ENTRIES PROVIDED:
□ □ □ □ □ □ □
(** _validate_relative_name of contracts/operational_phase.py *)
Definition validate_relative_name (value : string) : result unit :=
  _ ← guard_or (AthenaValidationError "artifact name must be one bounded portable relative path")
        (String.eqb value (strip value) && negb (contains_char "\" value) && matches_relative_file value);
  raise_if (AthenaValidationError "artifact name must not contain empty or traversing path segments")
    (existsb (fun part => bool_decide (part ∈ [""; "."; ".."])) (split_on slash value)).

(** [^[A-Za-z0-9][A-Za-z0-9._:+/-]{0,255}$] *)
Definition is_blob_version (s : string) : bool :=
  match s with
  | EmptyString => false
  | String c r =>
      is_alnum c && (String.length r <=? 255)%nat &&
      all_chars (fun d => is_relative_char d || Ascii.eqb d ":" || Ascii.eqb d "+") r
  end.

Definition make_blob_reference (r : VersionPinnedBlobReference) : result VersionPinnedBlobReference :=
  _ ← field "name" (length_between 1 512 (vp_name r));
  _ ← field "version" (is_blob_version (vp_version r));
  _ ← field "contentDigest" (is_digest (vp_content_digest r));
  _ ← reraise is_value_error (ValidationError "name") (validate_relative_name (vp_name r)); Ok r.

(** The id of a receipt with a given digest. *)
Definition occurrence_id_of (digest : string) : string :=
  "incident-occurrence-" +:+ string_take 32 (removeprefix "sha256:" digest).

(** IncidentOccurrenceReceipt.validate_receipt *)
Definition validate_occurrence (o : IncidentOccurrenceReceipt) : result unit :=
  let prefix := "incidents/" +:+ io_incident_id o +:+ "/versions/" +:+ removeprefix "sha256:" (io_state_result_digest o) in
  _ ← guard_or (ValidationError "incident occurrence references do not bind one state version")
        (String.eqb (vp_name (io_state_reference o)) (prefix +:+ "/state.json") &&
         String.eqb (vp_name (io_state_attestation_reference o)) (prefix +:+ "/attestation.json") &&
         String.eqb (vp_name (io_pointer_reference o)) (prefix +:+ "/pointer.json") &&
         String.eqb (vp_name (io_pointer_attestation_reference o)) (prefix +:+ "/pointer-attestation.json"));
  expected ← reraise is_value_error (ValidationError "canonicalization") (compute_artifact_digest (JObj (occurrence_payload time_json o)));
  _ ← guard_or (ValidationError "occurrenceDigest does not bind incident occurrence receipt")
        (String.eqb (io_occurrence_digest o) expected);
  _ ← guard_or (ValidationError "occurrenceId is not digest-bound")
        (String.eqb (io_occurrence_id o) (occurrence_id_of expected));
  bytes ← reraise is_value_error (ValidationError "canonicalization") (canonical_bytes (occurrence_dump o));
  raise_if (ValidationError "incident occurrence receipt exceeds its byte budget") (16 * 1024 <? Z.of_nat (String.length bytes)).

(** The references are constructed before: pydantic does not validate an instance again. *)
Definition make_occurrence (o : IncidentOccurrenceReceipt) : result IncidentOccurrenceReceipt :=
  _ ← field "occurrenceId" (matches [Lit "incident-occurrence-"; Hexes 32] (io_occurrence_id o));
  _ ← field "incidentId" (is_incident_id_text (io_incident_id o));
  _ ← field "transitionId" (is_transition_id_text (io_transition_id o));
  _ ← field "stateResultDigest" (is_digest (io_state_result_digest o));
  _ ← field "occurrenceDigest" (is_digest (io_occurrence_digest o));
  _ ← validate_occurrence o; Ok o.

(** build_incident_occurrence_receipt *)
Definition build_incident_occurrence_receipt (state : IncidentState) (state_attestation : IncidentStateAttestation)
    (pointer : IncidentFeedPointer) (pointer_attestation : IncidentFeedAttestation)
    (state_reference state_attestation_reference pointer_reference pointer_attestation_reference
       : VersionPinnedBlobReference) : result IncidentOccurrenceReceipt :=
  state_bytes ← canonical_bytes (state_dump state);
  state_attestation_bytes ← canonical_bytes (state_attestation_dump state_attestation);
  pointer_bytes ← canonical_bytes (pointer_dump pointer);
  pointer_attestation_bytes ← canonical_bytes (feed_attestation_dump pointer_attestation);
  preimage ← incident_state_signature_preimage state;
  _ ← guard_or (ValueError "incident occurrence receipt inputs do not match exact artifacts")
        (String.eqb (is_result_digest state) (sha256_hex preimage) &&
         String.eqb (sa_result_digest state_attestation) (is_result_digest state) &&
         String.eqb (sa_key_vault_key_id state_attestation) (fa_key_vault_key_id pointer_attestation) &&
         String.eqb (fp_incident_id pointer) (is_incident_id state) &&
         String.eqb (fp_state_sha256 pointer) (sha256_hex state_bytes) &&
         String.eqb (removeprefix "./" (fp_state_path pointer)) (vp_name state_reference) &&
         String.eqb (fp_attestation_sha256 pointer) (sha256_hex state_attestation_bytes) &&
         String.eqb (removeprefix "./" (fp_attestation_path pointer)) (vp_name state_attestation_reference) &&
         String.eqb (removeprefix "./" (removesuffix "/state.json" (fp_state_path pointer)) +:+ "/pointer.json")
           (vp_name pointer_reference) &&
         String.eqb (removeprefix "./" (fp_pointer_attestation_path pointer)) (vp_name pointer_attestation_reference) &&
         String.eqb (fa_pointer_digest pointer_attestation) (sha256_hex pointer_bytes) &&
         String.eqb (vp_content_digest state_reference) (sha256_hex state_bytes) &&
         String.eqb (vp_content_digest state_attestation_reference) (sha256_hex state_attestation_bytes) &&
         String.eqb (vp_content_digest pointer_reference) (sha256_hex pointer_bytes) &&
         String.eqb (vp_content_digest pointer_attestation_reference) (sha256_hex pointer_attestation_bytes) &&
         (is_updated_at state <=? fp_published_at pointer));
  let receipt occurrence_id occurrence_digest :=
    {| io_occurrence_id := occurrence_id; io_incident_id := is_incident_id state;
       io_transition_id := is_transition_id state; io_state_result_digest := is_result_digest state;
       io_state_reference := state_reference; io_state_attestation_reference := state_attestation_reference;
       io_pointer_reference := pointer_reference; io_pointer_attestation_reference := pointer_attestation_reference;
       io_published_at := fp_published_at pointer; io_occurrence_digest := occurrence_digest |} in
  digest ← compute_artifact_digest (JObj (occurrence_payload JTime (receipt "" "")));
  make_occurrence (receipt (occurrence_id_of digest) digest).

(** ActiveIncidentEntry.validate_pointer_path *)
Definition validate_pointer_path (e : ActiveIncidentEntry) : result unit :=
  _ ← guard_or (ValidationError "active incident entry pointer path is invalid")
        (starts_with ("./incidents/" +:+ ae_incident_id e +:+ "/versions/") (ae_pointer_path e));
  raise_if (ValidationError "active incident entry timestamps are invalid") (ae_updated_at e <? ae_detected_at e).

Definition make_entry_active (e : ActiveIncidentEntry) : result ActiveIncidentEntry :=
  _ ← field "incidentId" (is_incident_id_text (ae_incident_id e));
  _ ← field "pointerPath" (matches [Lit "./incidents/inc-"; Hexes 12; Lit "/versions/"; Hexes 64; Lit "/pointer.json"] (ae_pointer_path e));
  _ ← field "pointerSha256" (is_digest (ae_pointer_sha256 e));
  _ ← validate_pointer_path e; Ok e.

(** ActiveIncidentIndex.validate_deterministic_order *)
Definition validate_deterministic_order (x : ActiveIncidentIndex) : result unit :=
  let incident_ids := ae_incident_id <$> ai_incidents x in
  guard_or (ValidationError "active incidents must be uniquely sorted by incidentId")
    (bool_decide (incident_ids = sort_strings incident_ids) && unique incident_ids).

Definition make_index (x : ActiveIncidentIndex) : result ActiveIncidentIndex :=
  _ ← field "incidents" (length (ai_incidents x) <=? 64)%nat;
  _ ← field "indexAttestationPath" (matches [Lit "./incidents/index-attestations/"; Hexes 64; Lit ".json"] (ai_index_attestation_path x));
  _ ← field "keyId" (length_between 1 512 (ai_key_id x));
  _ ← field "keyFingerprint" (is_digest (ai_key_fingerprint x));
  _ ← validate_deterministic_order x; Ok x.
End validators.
□ □ □ □ □ □ □
TASK GOAL: Give back the listing exactly, please, from its first line to the line containing "match s with", inclusive, and nothing past that line.

RESULT OF THIS TASK:
(** _validate_relative_name of contracts/operational_phase.py *)
Definition validate_relative_name (value : string) : result unit :=
  _ ← guard_or (AthenaValidationError "artifact name must be one bounded portable relative path")
        (String.eqb value (strip value) && negb (contains_char "\" value) && matches_relative_file value);
  raise_if (AthenaValidationError "artifact name must not contain empty or traversing path segments")
    (existsb (fun part => bool_decide (part ∈ [""; "."; ".."])) (split_on slash value)).

(** [^[A-Za-z0-9][A-Za-z0-9._:+/-]{0,255}$] *)
Definition is_blob_version (s : string) : bool :=
  match s with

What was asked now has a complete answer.